The latter obviously never happened — nor did his doctor’s prediction. In fact, Northerner remained remarkably healthy and his T-cells never dropped lower than 700. Thirty-two years later, his T-cell count often hovers around 1000, while “at the same time, my viral load remains undetectable — in short, my greatest surprise is that I am still alive and healthy.”
He credits at least some of that to not being on the early treatments that proved to be incredibly toxic. “I am so fortunate that I never took AZT in the early years of the epidemic,” he says. “I watched far too many of my friends die of apparent toxic levels of AZT.”
Northerner hasn’t had to deal with the kinds of side effects plaguing so many long-term survivors. “I never noticed adverse reactions to any of the HIV-specific regimes I consumed,” and adds, “I have always been so lucky in having doctors that studied the latest breaking viral therapies and thereby prescribed them to me if they proved to be promising.”

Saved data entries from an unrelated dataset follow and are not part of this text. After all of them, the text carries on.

(* ===== verification/Router.v ===== *)
(** The router's decisions: src/route/route.go, with the sniffing loops of
    src/common/sniff/sniff.go and the process search of src/route/process_cache.go.

    [matchRule] goes through the rules, applying the options and actions of those
    that match until one is final; [PreMatch] does the same before a connection
    exists.  What the router asks of other components (outbounds, DNS, fake
    addresses) are the fields of [RouterEnv]; what it reads from a connection is a
    list of events, consumed in order. *)

From S2P Require Import Prelude NetAddr GoStrings RuleContext RuleItems RuleEngine RuleAction ExpiringMap Sniffers Quic NATConn.

#[export] Instance Socksaddr_eq_dec : EqDecision Socksaddr.
Proof. solve_decision. Defined.

(** * Metadata *)

(** The fields of [adapter.InboundContext] beyond those rules match on. *)
Record RouteContext := mkRouteContext {
  rc : InboundContext;
  rc_InboundType : string;
  rc_InboundDetour : string;
  rc_LastInbound : string;
  rc_SnifferNames : list string;
  rc_SniffError : option (list error);
  rc_SniffContext : option (list qCryptoFragment);
  rc_OriginDestination : Socksaddr;
  rc_RouteOriginalDestination : Socksaddr;
  rc_UDPDisableDomainUnmapping : bool;
  rc_UDPConnect : bool;
  rc_UDPTimeout : Z;
  rc_TLSFragment : bool;
  rc_TLSFragmentFallbackDelay : Z;
  rc_TLSRecordFragment : bool;
  rc_TLSSpoof : string;
  rc_TLSSpoofMethod : Z;
  rc_NetworkStrategy : option Z;
  rc_NetworkType : list Z;
  rc_FallbackNetworkType : list Z;
  rc_FallbackDelay : Z;
  rc_FakeIP : bool;
  rc_PreMatch : bool;
  rc_DestOverride : bool;
}.

Inductive PreMatchAction :=
| PreMatchContinue | PreMatchFlow | PreMatchReject | PreMatchDrop | PreMatchBypass | PreMatchHijackDNS.
#[export] Instance PreMatchAction_eq_dec : EqDecision PreMatchAction.
Proof. solve_decision. Defined.
(** * Where a connection goes *)

Lemma matchRule_loop_selected now rules : forall i s s' j r fatal,
  matchRule_loop now i rules s = Ok (s', Some (j, r), fatal) ->
  i <= j /\ rules !! Z.to_nat (j - i) = Some r /\ rule_disabled r = false
  /\ final_action (rule_action r) = true /\ passes (rule_action r) = false.
Proof.
  induction rules as [|x rules IH]; intros i s s' j r fatal Hm; cbn [matchRule_loop] in Hm; [discriminate|].
  assert (Hnext : forall s1, matchRule_loop now (i + 1) rules s1 = Ok (s', Some (j, r), fatal) ->
    i <= j /\ (x :: rules) !! Z.to_nat (j - i) = Some r /\ rule_disabled r = false
    /\ final_action (rule_action r) = true /\ passes (rule_action r) = false).
  { intros s1 H1. apply IH in H1 as (Hj & Hl & Hd & Hf). split; [lia|]. split; [|done].
    replace (Z.to_nat (j - i)) with (S (Z.to_nat (j - (i + 1)))) by lia. done. }
  destruct (rule_disabled x) eqn:Hd; [by apply Hnext in Hm|].
  destruct (rule_matches x (ms_md s)) as [[] md]; cbn [negb] in Hm; [|by apply Hnext in Hm].
  fold (passes (rule_action x)) in Hm. destruct (passes (rule_action x)) eqn:Hp; [by apply Hnext in Hm|].
  apply res_bind_ok in Hm as ([s1 [e|]] & Hr & Hm); [discriminate|].
  destruct (final_action (rule_action x)) eqn:Hf; [|by apply Hnext in Hm].
  injection Hm as <- <- <- <-. rewrite Z.sub_diag. repeat split; [lia|done..].
Qed.

Lemma matchRule_selected now rules st md input s j r fatal :
  matchRule now rules st md input = Ok (s, Some (j, r), fatal) ->
  0 <= j /\ rules !! Z.to_nat j = Some r /\ rule_disabled r = false
  /\ final_action (rule_action r) = true /\ passes (rule_action r) = false.
Proof.
  unfold matchRule. destruct (prepareMatchMetadata md); try discriminate. intros H.
  apply matchRule_loop_selected in H. by rewrite Z.sub_0_r in H.
Qed.

Lemma final_action_cases a :
  final_action a = true ->
  (exists tag o, a = RuleActionRoute tag o) \/ (exists tag o, a = RuleActionBypass tag o /\ tag <> "")
  \/ (exists x, a = RuleActionReject_ x) \/ a = RuleActionHijackDNS.
Proof.
  unfold final_action. destruct a; try discriminate; try (by eauto 10).
  cbn. case_bool_decide; [discriminate|]. eauto 10.
Qed.

(** A reject action as the options build it. *)
Definition known_method (r : Rule) : bool :=
  match rule_action r with
  | RuleActionReject_ x => inb (Method x) [RuleActionRejectMethodDefault; RuleActionRejectMethodDrop; RuleActionRejectMethodReply]
  | _ => true
  end.

Lemma RuleActionReject_Error_known x now times p :
  inb (Method x) [RuleActionRejectMethodDefault; RuleActionRejectMethodDrop; RuleActionRejectMethodReply] = true ->
  fst (RuleActionReject_Error x now times) <> Panic p.
Proof.
  rewrite inb_true. unfold RuleActionReject_Error. intros H.
  repeat (case_bool_decide; [done|]). case_bool_decide; [by destruct (NoDrop x)|]. set_solver.
Qed.

(** ** No panics *)

Lemma res_bind_no_panic {A B} (x : res A) (f : A -> res B) :
  (forall p, x <> Panic p) -> (forall a p, f a <> Panic p) -> forall p, res_bind x f <> Panic p.
Proof. intros Hx Hf p. destruct x as [a|e|q|]; cbn; [apply Hf|done|by destruct (Hx q)|done]. Qed.

(** The packets received are [received], and [start] is what sniffing starts with. *)
Section Panics.
Context (received : list (list Z)) (start : option (list qCryptoFragment)).

(** What the QUIC sniffer keeps after any of the packets. *)
Inductive reached : option (list qCryptoFragment) -> Prop :=
| reached_start : reached start
| reached_step kept b md md' kept' err :
    reached kept -> b ∈ received -> sniff_QUICClientHello md kept b = Ok (md', kept', err) -> reached kept'.
Definition CacheFile_LoadDNSCache (c : CacheFile) (k : saveCacheKey) : option (list Z * Z) * CacheFile :=
  match cf_saveDNSCache c !! k with
  | Some entry => (Some (rawMessage entry, expireAt entry), c)
  | None =>
      let '(r, c') := CacheFile_view c (fun d =>
        match bucket_Get d (transport_path c bucketDNSCache k) (question_key k) with
        | Some content => Ok (if (length content <? 8)%nat then None else Some (drop 8 content, file_time content))
        | None => Ok None
        end) in
      (match r with Ok x => x | _ => None end, c')
  end.

Definition put_in (c : CacheFile) (bucket : list Z) (k : saveCacheKey) (value : list Z) (d : DB) : res DB :=
  let! d := CacheFile_createBucket c bucket d in
  let! d := db_CreateBucketIfNotExists (transport_path c bucket k) d in
  db_Put (transport_path c bucket k) (question_key k) value d.

Definition CacheFile_SaveDNSCache (c : CacheFile) (k : saveCacheKey) (raw : list Z) (expire : Z) : res unit * CacheFile :=
  batch_ c (put_in c bucketDNSCache k (time_bytes expire ++ raw)).

Definition CacheFile_DeleteDNSCache (c : CacheFile) (k : saveCacheKey) (raw : list Z) : CacheFile :=
  match cf_saveDNSCache c !! k with
  | Some _ => c
  | None =>
      snd (batch_ c (fun d =>
        let p := transport_path c bucketDNSCache k in
        match bucket_Get d p (question_key k) with
        | Some content =>
            if (length content <? 8)%nat || negb (bool_decide (drop 8 content = raw)) then Ok d else db_Delete p (question_key k) d
        | None => Ok d
        end))
  end.
Lemma trunc_bounds e : 0 <= e < 2 ^ 63 -> e - second < trunc e <= e.
Proof.
  intros He. unfold trunc, Unix, second. rewrite int64_u64.
  - pose proof (Z.div_mod e 1000000000). pose proof (Z.mod_pos_bound e 1000000000). lia.
  - split; [apply Z.le_trans with 0; [lia|apply Z.div_pos; lia]|]. apply Z.div_lt_upper_bound; lia.
Qed.

Lemma trunc_trunc e : trunc (trunc e) = trunc e.
Proof.
  unfold trunc at 1. unfold Unix. unfold trunc at 1. rewrite Z.div_mul by (unfold second; lia).
  unfold trunc. f_equal. set (x := u64 (Unix e)). apply int64_u64.
  unfold int64. pose proof (Z.mod_pos_bound (x + 2 ^ 63) (2 ^ 64)). lia.
Qed.

End Transactions.

(** * Downloads *)

Section Downloads.
Context {BDB : Bolt} {VPkg : VarbinPkg} {MPkg : MetadataPkg}.

(** A hash is an MD5 sum; a length fits an integer and a time the file. *)
Definition saved_ok (s : SavedBinary) : Prop :=
  zlen (sb_Hash s) = 16 /\ zlen (sb_Content s) < 2 ^ 63 /\ Z.of_nat (String.length (sb_LastEtag s)) < 2 ^ 63
  /\ zlen (sb_URLHash s) < 2 ^ 63 /\ - 2 ^ 63 <= Unix (sb_LastUpdated s) < 2 ^ 63.
(** Times are kept to the second. *)
Definition saved_form (s : SavedBinary) : SavedBinary := s <| sb_LastUpdated := Unix (sb_LastUpdated s) * second |>.

(** One read of a sequence. *)
Ltac read_step := erewrite rbind_ok;
  [|first [apply ReadByte_cons | apply varbin_ReadUvarint; lia | apply ReadFull_app; unfold zlen in *; lia]].

Lemma read_sized_write what l rest : zlen l < 2 ^ 63 -> read_sized what (varbin_WriteUvarint (zlen l) ++ l ++ rest) = Ok (l, rest).
Proof.
  intros Hl. unfold read_sized. pose proof (zlen_nonneg l). read_step.
  replace (zlen (l ++ rest) <? zlen l) with false by (symmetry; apply Z.ltb_ge; zlen_solve).
  apply ReadFull_app. unfold zlen. lia.
Qed.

However, HIV dramatically impacted Northerner’s mental health. Following his diagnosis, he says he gave up on all long-term plans and “waited for the major symptoms of the deadly disease to set in. Year by year, as my health remained asymptomatic, my friends died. Every month. Every week. Sometimes every day.”
Northerner says he has faced crippling depression over the ensuing years. Although he’s been diagnosed with bipolar disorder, he says the root of his depression wasn’t hard to see: “I survived an obscene number of my closest friends falling ill and dying before my eyes. It was amateurishly simple to deduce a panoply of reasons I might be terribly depressed. Surface reasons on top, but the hideous totality of pictures and vile memories, and the smells, and the tortured moods, and the inescapable tragedy and endless sorrow of watching a whole cadre of old friends — still so awfully young — wither, wilt, and die.... Yes, this got me down, way down — this made me crazy. This made me resort to oceans of self-medication… to survive.”
The ludicrously “positive effect of my experience being HIV-positive, surrounded by a growing ghost list of those displaced by AIDS, was [that] I found myself thinking ‘Holy Shit! What’s next? Ebola? Leprosy? Spontaneous combustion?’”
Today, Northerner is relatively happy and has returned to teaching and making art. For him, it’s important to share his truth, because, “if I made it this long, then anyone can."